Garuda Indonesia among Big Corporate Victims that Need COVID-19 Debt Infusion Treatment to Survive
Governments’ social and business restrictions (imposed in the context of preventing the further spread of COVID-19 in society) and people’s concern over the virus have damaged both the tourism and transportation industry in an unprecedented way.
And so, one could predict from the start of the COVID-19 crisis that airline Garuda Indonesia would encounter big challenges. Although the national flag-carrier, which is majority-owned by the Indonesian state, is yet to release its full-year (FY) 2020 corporate earnings report, signs are on the wall that last year’s earnings are among the company’s weakest in decades.
Up to the third quarter of 2020, Garuda Indonesia recorded a USD $1.07 billion net loss based on its Q3-2020 corporate earnings report. However, in late-June 2021, Garuda Indonesia President Director and CEO Irfan Setiaputra informed lawmakers at a parliamentary hearing that the airline’s net loss could be as high as USD $2.0 billion in FY-2020.
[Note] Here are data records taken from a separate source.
(* ===== verification/SmallSymbols.v ===== *)
(** * Symbol lists of the compressed parse table

    The groups of [ts_small_parse_table] in [parser.c] list the same symbols
    again and again; each list of more than one symbol is named here, in the
    order of its first use. *)

From S2P Require Import Prelude.
From S2P Require Import Symbols.

Definition syms_1 : list ts_symbol :=
  [sym__space; sym_ppDirective; sym_comment].

Definition syms_2 : list ts_symbol :=
  [sym_genericDot; sym_genericTpl; sym__genericName].

Definition syms_3 : list ts_symbol :=
  [sym_kConstructor; sym_kDestructor; sym_kFunction; sym_kProcedure].

Definition syms_4 : list ts_symbol :=
  [sym_kDefault; sym_kNodefault; sym_kDispId; sym_kPublic; sym_kStatic; sym_kVirtual;
   sym_kAbstract; sym_kDynamic; sym_kOverride; sym_kOverload; sym_kReintroduce; sym_kStdcall;
   sym_kCdecl; sym_kCppdecl; sym_kPascal; sym_kRegister; sym_kMwpascal; sym_kMessage;
   sym_kDeprecated; sym_kExperimental; sym_kPlatform; sym_kUnimplemented; sym_kCvar; sym_kExport;
   sym_kFar; sym_kNear; sym_kSafecall; sym_kAssembler; sym_kNostackframe; sym_kInterrupt;
   sym_kNoreturn; sym_kIocheck; sym_kLocal; sym_kHardfloat; sym_kSoftfloat; sym_kMs_abi_default;
   sym_kMs_abi_cdecl; sym_kSaveregisters; sym_kSysv_abi_default; sym_kSysv_abi_cdecl;
   sym_kVectorcall; sym_kVarargs; sym_kWinapi; sym_kAlias].

Definition syms_5 : list ts_symbol :=
  [sym__space; sym_comment].

Definition syms_6 : list ts_symbol :=
  [sym__literalStringMultiline; aux_sym__literalString_token1].

Definition syms_7 : list ts_symbol :=
  [aux_sym__literalInt_token1; aux_sym__literalFloat_token1].

Definition syms_8 : list ts_symbol :=
  [aux_sym__literalInt_token2; aux_sym__literalInt_token3].

Definition syms_9 : list ts_symbol :=
  [sym_kAdd; sym_kSub].

Definition syms_10 : list ts_symbol :=
  [sym_kNot; sym_kAt].

Definition syms_11 : list ts_symbol :=
  [sym_kFunction; sym_kProcedure].

Definition syms_12 : list ts_symbol :=
  [sym__literalInt; sym__literalFloat].

Definition syms_13 : list ts_symbol :=
  [sym__literalString; sym_literalChar; aux_sym_literalString_repeat1].

Definition syms_14 : list ts_symbol :=
  [sym__expr; sym_exprConditional; sym_exprBinary; sym_exprUnary].

Definition syms_15 : list ts_symbol :=
  [sym_ppFragmentExpr; sym_identifier; sym_kNil; sym_kTrue; sym_kFalse].

Definition syms_16 : list ts_symbol :=
  [sym_kElse; sym_kEnd; sym_kFinalization; sym_kImplementation; sym_kInitialization;
   sym_kInterface; anon_sym_SEMI; sym_kAssign; sym_kAssignAdd; sym_kAssignSub; sym_kAssignMul;
   sym_kAssignDiv].

Definition syms_17 : list ts_symbol :=
  [sym__ref; sym_lambda; sym_inherited; sym_exprDot; sym_exprDeref; sym_exprAs; sym_exprTpl;
   sym_exprSubscript; sym_exprCall; sym_exprParens; sym_exprBrackets; sym__literal;
   sym_literalString; sym_literalNumber].

Definition syms_18 : list ts_symbol :=
  [sym_kEnd; sym_kFinalization; sym_kImplementation; sym_kInitialization; sym_kInterface;
   anon_sym_SEMI; sym_kAssign; sym_kAssignAdd; sym_kAssignSub; sym_kAssignMul; sym_kAssignDiv].

Definition syms_19 : list ts_symbol :=
  [sym_kRead; sym_kWrite; sym_kImplements; sym_kDefault; sym_kNodefault; sym_kStored; sym_kIndex;
   sym_kDispId; sym_kOf; anon_sym_SEMI].

Definition syms_20 : list ts_symbol :=
  [sym_kRead; sym_kWrite; sym_kImplements; sym_kDefault; sym_kNodefault; sym_kStored; sym_kIndex;
   sym_kDispId; anon_sym_SEMI].

Definition syms_21 : list ts_symbol :=
  [sym_kOtherwise; sym_kElse].

Definition syms_22 : list ts_symbol :=
  [sym_caseCase; aux_sym_case_repeat1].

Definition syms_23 : list ts_symbol :=
  [sym_kOtherwise; sym_kElse; sym_kEnd; anon_sym_SEMI; sym_kAssign; sym_kAssignAdd;
   sym_kAssignSub; sym_kAssignMul; sym_kAssignDiv].

Definition syms_24 : list ts_symbol :=
  [sym_kElse; sym_kExcept; sym_kFinally; anon_sym_SEMI; sym_kAssign; sym_kAssignAdd;
   sym_kAssignSub; sym_kAssignMul; sym_kAssignDiv].

Definition syms_25 : list ts_symbol :=
  [anon_sym_LPAREN; sym_kLt; sym_kGt; sym_kFdiv].

Definition syms_26 : list ts_symbol :=
  [sym_identifier; sym_kGeneric; sym_kOperator; sym_kPublished; sym_kPublic; sym_kProtected;
   sym_kPrivate; sym_kStrict; sym_kRequired; sym_kOptional; sym_kAnd; sym_kAs; sym_kCase;
   sym_kClass; sym_kConst; sym_kConstructor; sym_kDestructor; sym_kDiv; sym_kEnd; sym_kFunction;
   sym_kIn; sym_kIs; sym_kMod; sym_kNot; sym_kOr; sym_kProcedure; sym_kProperty;
   sym_kResourcestring; sym_kShl; sym_kShr; sym_kThreadvar; sym_kType; sym_kVar; sym_kXor;
   anon_sym_SEMI; anon_sym_LBRACK; aux_sym_ppUsesBlock_token1; anon_sym_DOT; sym_kEq; sym_kNeq;
   sym_kLte; sym_kGte; sym_kAdd; sym_kSub; sym_kMul; sym_kHat].

Definition syms_27 : list ts_symbol :=
  [sym_identifier; sym_kGeneric; sym_kOperator; sym_kPublished; sym_kPublic; sym_kProtected;
   sym_kPrivate; sym_kStrict; sym_kRequired; sym_kOptional; sym_kAnd; sym_kAs; sym_kAsm;
   sym_kBegin; sym_kCase; sym_kClass; sym_kConst; sym_kConstructor; sym_kDestructor; sym_kDiv;
   sym_kEnd; sym_kExports; sym_kFunction; sym_kIn; sym_kIs; sym_kLabel; sym_kMod; sym_kNot;
   sym_kOr; sym_kProcedure; sym_kProperty; sym_kResourcestring; sym_kShl; sym_kShr;
   sym_kThreadvar; sym_kType; sym_kUses; sym_kVar; sym_kXor; anon_sym_SEMI; anon_sym_LBRACK;
   aux_sym_ppUsesBlock_token1; anon_sym_DOT; sym_kEq; sym_kNeq; sym_kLte; sym_kGte; sym_kAdd;
   sym_kSub; sym_kMul; sym_kHat].

Definition syms_28 : list ts_symbol :=
  [sym_kExcept; sym_kFinally; anon_sym_SEMI; sym_kAssign; sym_kAssignAdd; sym_kAssignSub;
   sym_kAssignMul; sym_kAssignDiv].

Definition syms_29 : list ts_symbol :=
  [sym_type; sym_arrayOfConstType].

Definition syms_30 : list ts_symbol :=
  [sym__subRangeBound; sym_literalString; sym_literalNumber].

Definition syms_31 : list ts_symbol :=
  [sym__typeref; sym_typerefDot; sym_typerefTpl; sym_typerefPtr].

Definition syms_32 : list ts_symbol :=
  [sym__anonymousRecord; sym_declSubRange; sym_typeref; sym_declEnum; sym_declSet; sym_declArray;
   sym_declFile; sym_declString; sym_declProcRef; sym_declMetaClass].

Definition syms_33 : list ts_symbol :=
  [sym_kDefault; sym_kNodefault; sym_kStatic; sym_kVirtual; sym_kAbstract; sym_kDynamic;
   sym_kOverride; sym_kOverload; sym_kReintroduce; sym_kStdcall; sym_kCdecl; sym_kCppdecl;
   sym_kPascal; sym_kRegister; sym_kMwpascal; sym_kExperimental; sym_kPlatform;
   sym_kUnimplemented; sym_kCvar; sym_kFar; sym_kNear; sym_kSafecall; sym_kAssembler;
   sym_kNostackframe; sym_kInterrupt; sym_kNoreturn; sym_kIocheck; sym_kLocal; sym_kHardfloat;
   sym_kSoftfloat; sym_kMs_abi_default; sym_kMs_abi_cdecl; sym_kSaveregisters;
   sym_kSysv_abi_default; sym_kSysv_abi_cdecl; sym_kVectorcall; sym_kVarargs; sym_kWinapi;
   sym_kInline].

Definition syms_34 : list ts_symbol :=
  [anon_sym_LPAREN; sym_kLt; sym_kGt; sym_kAdd; sym_kSub; sym_kMul; sym_kFdiv].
Earlier in June 2020, it was already evident that Garuda Indonesia is facing heavy trouble when it announced the postponement of coupon payments on its USD $500 million worth of Global Sukuk Limited Trust Certificate (that matures in 2023) as it was unable to make the payments on 3 June 2021. When the grace period of 14 days had passed, the Indonesia Stock Exchange (IDX) decided to stop trading of Garuda Indonesia shares on 18 June 2021 (until further notice).